Extrusion process: the great properties of fibrous proteins
Climate change requires each of us to change our consumption habits and do something for the planet. Changing our habits to protect the environment? Meat consumption is often singled out as one of the most frequently cited solutions. For a good reason: did you know that almost 50% of the world’s cereal production is used to feed livestock? Reducing meat consumption by switching to vegetable proteins is therefore tantamount to reducing your carbon footprint in a world where the global population continues to grow.
So, if eating insects doesn’t appeal to you, rest assured: there is a more palatable alternative to meat. That alternative is meat analogues plant based. This arcane name simply translates into what is commonly known, colloquially, as “fake meat”. A slightly biased name: fibrous proteins are derived from vegetable proteins, notably from legume flour. They are usually processed so as to have the same texture and taste as meat.
It is no coincidence that these proteins have now come under the spotlight: vegan and vegetarian diets are establishing themselves as an underlying trend and their cultural significance is also becoming more and more noticeable. For agribusiness, this is a shift that needs to be made in order to appeal to a customer base that is aware of new ethical issues but is not ready to lose its taste for good things…
Integrating fibrous proteins into the processes
Fibre protein products are mainly used as a substitute for meat. Their advantage: the vegetable proteins from which they are made are low in cholesterol and fat, but rich in fibre and nutrients. Flours are usually extracted from plants such as soya, cereals or legumes such as peas, chickpeas or lentils.
It is no longer a secret that extrusion is one of the most popular processes for producing fibrous proteins. To tell you all about it, we hand it over to the expert in the field: company Clextral, a true pioneer of this technology. Based in France, this French company celebrated its 60th anniversary in 2016 and has never stopped developing extrusion technology.
Extrusion consists of transforming raw materials, introduced in the form of powders, to obtain fibrated products whose texture varies according to the process used. For example, the dry process results in a rather spongy texture, whereas a wet process results in a highly fibrous product, resembling the texture of meat. The finished product has the same protein content as meat: a significant nutritional argument. At the end of the chain, the finished product can be sold as a semi-finished product or processed like meat in order to perfect its taste and resemblance.
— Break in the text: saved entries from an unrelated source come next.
(* ===== verification/Generator.v ===== *)
(** * Generators: [src/runtime/generator_lease.rs]

    One [Generator] hands out the slots of one generator id; the
    [GeneratorRuntimeState] holds a worker's generators, the leases it has
    cached for them and its dedicated claims.  The atomics of a generator are
    the events [gen_event]; [Prog.run] executes a call alone and
    [Prog.pool_step] interleaves calls. *)

From S2P Require Import Prelude Prog Types Timestamp.

Definition MAX_GENERATOR_CONTENTION_RETRIES : Z := 32.

Inductive AllocateAfterResult :=
| Allocated (ranges : list TimestampRange)
| Contended.

Record Generator := {
  gen_id : Z;
  gen_layout : TimestampLayout;
  gen_next_index : Z;
  gen_ready_lease_token : Z;
}.

Definition Generator_with_layout (id : Z) (L : TimestampLayout) : Generator :=
  {| gen_id := id; gen_layout := L; gen_next_index := 0; gen_ready_lease_token := 0 |}.

Definition set_next_index (v : Z) (g : Generator) : Generator :=
  {| gen_id := gen_id g; gen_layout := gen_layout g; gen_next_index := v;
     gen_ready_lease_token := gen_ready_lease_token g |}.
Definition set_ready_lease_token (v : Z) (g : Generator) : Generator :=
  {| gen_id := gen_id g; gen_layout := gen_layout g; gen_next_index := gen_next_index g;
     gen_ready_lease_token := v |}.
Switch to fibre with IFPC!
Extrusion allows food companies to diversify their offer by developing products for the flexitarian, vegetarian and vegan markets. IFPC chose Clextral for its know-how in the field of fibrous proteins, notably through their long track record and their joint expertise with a number of international research centres and universities, including the Saskatchewan Food Industry Development Centre (SFIDC) and HES-SO Valais-Wallis, in Switzerland (the University of Applied Sciences, Western Switzerland – Valais) for the development of new recipes.
With more than 50 fibre protein plants worldwide and an established presence in Switzerland, Clextral is a flexible SME, highly specialised in extrusion and with strong values:
- Hygienic design of equipment
- Tailor-made production capacities: from 10 kH/h to 600 kg for wet extrusion and up to 3500 kg/h for dry extrusion
- Environmental responsibility: The production of fibrous proteins accounts for 95% less carbon emissions than the production of beef.
Are you interested in extrusion? With its expertise in the field, IFPC can provide you with global project support tailored to your needs.
Our tailor-made support consists of 6 phases:
Phase 1 – Identifying the goals: providing advice and assistance in drawing up the preliminary drafts. (PPS): Preliminary project summary and (PPP): Preliminary project proposal
Phase 2 – Drawing up specifications: providing advice on and drafting specifications
Phase 3 – Comparing offers: providing advice and assistance in the preparation of order files
Phase 4 – Assisting in the decision making process: drafting a support document on potential investments
Phase 5 – Providing support on the project: assisting the project owner or project manager
Phase 6 – Assisting in the development and coordination: assisting the project owner in developing the plant.